ASSIGNED TASK: Return exactly the lines that run from the one containing "(** ** Interrupts *)" to the end of the entries, with both ends included.

(Stored items)
────

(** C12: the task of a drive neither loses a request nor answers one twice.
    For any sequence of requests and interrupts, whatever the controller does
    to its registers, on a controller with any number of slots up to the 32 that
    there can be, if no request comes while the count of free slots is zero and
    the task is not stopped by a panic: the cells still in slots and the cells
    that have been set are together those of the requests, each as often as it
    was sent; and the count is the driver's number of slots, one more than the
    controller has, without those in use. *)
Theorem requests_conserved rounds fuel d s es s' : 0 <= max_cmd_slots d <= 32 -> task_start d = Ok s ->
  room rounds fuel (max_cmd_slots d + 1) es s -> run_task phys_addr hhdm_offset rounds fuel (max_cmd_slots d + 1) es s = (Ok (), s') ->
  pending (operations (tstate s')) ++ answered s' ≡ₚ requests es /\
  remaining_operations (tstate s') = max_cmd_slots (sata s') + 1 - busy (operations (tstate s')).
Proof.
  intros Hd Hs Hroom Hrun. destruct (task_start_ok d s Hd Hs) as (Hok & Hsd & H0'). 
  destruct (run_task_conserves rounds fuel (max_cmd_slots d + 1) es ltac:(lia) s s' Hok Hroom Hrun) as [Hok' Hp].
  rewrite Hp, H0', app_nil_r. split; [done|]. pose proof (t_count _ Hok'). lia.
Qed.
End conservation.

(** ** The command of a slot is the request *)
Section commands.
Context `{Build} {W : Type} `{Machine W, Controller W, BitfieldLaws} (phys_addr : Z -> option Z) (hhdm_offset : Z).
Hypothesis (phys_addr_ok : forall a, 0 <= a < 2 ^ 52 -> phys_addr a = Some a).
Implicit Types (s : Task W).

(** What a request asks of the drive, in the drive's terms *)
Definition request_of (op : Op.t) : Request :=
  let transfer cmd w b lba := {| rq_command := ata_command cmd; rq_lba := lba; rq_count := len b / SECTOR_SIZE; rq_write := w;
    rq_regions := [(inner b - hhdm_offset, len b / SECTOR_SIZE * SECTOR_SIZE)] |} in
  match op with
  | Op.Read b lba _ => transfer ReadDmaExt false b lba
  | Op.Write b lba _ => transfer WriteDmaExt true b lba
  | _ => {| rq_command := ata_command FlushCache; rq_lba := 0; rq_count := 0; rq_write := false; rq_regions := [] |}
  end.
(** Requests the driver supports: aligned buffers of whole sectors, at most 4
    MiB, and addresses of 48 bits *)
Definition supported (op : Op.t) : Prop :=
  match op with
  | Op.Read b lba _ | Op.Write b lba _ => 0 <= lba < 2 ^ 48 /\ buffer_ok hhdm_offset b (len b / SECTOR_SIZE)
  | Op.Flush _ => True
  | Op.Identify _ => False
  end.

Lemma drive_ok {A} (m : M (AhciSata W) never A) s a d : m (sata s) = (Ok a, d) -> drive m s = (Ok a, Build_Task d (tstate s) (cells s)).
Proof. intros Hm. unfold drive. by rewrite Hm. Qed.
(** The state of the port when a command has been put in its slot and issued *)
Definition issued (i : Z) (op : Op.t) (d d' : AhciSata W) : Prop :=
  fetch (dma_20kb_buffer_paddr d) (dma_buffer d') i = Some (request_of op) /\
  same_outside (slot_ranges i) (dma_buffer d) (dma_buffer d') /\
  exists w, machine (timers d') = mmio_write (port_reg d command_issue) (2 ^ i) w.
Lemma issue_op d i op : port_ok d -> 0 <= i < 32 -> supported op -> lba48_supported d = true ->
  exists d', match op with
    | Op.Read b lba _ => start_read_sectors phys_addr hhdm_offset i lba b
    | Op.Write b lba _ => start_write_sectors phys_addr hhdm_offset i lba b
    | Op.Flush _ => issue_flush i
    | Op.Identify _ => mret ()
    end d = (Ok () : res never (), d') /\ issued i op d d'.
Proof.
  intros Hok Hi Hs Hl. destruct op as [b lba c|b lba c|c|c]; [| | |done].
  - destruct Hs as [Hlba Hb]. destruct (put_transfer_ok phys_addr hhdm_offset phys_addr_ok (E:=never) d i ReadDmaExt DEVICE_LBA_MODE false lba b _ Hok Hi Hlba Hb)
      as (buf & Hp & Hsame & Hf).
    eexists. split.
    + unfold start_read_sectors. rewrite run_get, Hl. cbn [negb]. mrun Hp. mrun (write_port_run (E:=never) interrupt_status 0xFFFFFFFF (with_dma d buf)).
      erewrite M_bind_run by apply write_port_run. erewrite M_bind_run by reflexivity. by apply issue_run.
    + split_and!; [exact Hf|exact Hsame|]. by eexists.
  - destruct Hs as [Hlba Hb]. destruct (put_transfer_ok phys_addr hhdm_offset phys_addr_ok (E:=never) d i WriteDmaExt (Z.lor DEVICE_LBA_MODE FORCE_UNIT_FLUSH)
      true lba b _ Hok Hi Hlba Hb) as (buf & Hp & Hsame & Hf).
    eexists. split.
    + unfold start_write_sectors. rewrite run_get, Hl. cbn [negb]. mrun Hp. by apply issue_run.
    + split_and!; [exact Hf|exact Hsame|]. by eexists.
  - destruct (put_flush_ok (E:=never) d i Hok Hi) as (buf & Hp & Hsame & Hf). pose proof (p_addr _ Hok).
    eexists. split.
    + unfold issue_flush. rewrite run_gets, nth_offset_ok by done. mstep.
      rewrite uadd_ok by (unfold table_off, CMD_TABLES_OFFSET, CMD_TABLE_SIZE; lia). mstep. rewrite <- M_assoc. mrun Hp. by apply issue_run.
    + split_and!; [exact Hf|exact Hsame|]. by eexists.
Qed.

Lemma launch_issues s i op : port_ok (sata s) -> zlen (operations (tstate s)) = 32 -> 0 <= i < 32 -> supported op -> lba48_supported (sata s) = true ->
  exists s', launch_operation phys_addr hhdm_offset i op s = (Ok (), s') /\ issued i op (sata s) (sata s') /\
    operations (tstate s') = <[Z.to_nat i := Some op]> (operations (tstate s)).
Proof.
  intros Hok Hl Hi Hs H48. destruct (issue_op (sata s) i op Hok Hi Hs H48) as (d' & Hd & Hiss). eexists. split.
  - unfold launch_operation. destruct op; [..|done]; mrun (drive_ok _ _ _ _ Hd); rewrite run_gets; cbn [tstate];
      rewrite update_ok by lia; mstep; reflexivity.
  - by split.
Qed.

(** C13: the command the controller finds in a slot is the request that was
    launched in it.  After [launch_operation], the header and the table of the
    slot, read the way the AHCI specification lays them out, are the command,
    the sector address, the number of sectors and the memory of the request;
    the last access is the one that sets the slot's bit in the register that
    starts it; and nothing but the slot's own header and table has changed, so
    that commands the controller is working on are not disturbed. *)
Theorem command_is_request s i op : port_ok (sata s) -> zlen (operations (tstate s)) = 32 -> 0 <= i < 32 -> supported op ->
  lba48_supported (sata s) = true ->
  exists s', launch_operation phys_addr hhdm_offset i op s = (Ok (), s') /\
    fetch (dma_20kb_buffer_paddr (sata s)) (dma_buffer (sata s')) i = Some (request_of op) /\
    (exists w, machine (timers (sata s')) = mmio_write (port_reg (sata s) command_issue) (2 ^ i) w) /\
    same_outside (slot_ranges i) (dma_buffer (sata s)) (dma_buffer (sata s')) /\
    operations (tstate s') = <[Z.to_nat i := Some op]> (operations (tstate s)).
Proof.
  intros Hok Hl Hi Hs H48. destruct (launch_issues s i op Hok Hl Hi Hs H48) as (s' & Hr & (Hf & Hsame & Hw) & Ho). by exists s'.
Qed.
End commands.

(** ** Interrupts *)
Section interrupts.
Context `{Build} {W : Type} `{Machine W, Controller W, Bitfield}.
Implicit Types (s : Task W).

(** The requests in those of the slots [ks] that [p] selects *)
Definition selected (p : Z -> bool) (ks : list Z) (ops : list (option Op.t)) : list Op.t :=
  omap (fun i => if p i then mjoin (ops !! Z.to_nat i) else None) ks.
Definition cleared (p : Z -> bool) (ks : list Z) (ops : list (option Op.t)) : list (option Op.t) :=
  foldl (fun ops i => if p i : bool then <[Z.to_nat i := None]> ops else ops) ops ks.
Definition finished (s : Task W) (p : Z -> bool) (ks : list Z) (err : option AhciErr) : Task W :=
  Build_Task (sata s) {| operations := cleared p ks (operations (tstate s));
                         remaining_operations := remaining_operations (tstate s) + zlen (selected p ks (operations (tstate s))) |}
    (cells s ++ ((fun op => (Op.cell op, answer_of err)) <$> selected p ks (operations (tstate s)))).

────

SOLUTION TO THIS TASK:
(** ** Interrupts *)
Section interrupts.
Context `{Build} {W : Type} `{Machine W, Controller W, Bitfield}.
Implicit Types (s : Task W).

(** The requests in those of the slots [ks] that [p] selects *)
Definition selected (p : Z -> bool) (ks : list Z) (ops : list (option Op.t)) : list Op.t :=
  omap (fun i => if p i then mjoin (ops !! Z.to_nat i) else None) ks.
Definition cleared (p : Z -> bool) (ks : list Z) (ops : list (option Op.t)) : list (option Op.t) :=
  foldl (fun ops i => if p i : bool then <[Z.to_nat i := None]> ops else ops) ops ks.
Definition finished (s : Task W) (p : Z -> bool) (ks : list Z) (err : option AhciErr) : Task W :=
  Build_Task (sata s) {| operations := cleared p ks (operations (tstate s));
                         remaining_operations := remaining_operations (tstate s) + zlen (selected p ks (operations (tstate s))) |}
    (cells s ++ ((fun op => (Op.cell op, answer_of err)) <$> selected p ks (operations (tstate s)))).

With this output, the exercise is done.